Lemma clear_owns s : owned before s -> exists l', clear_connection s = (Ok tt, (l', set_objects s.2 [] [])) /\ owns before l' [s.2.(mysql_)].
Proof using.
  intros [H _]. destruct s as [l c]. cbn [fst snd] in *. destruct (free_results_owns l (dc_results c) (dc_statements c ++ [mysql_ c])) as (l1 & E1 & H1).
  { eapply owns_perm; [|exact H]. unfold handles. solve_Permutation. }
  destruct (close_statements_owns l1 _ _ H1) as (l2 & E2 & H2). exists l2. split; [|done].
  unfold clear_connection, st_bind, this, on_library, set_this. cbn [fst snd]. rewrite E1. cbn [fst snd]. by rewrite E2.
Qed.

Lemma kept_clear s : owned before s -> kept false (clear_connection s).
Proof using. intros H. destruct (clear_owns s H) as (l' & -> & Ho). by split. Qed.

Lemma delete_owns s : owned before s -> exists l' c', delete_connection s = (Ok tt, (l', c')) /\ owns before l' [].
Proof using.
  intros H. destruct (clear_owns s H) as (l1 & E1 & H1). destruct (close_owns l1 _ _ H1) as (l2 & E2 & H2). exists l2, (set_objects s.2 [] []). split; [|done].
  unfold delete_connection, st_bind, this, on_library. rewrite E1. cbn [fst snd set_objects mysql_]. by rewrite E2.
Qed.

(** ** Runs *)

Lemma kept_weaken {A} (b b' : bool) (o : res A * (library * dbconn)) : (b = true -> b' = true) -> kept b o -> kept b' o.
Proof using. intros Hb. destruct o as [[a|e|u] s]; cbn; [done|done|]. intros [Hu Ht]. auto. Qed.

--------------------------------------------------

> TASK INSTRUCTIONS
Only lines that include "Lemma" belong in the answer; copy all of them from the listing.

> TASK ANSWER
Lemma clear_owns s : owned before s -> exists l', clear_connection s = (Ok tt, (l', set_objects s.2 [] [])) /\ owns before l' [s.2.(mysql_)].
Lemma kept_clear s : owned before s -> kept false (clear_connection s).
Lemma delete_owns s : owned before s -> exists l' c', delete_connection s = (Ok tt, (l', c')) /\ owns before l' [].
Lemma kept_weaken {A} (b b' : bool) (o : res A * (library * dbconn)) : (b = true -> b' = true) -> kept b o -> kept b' o.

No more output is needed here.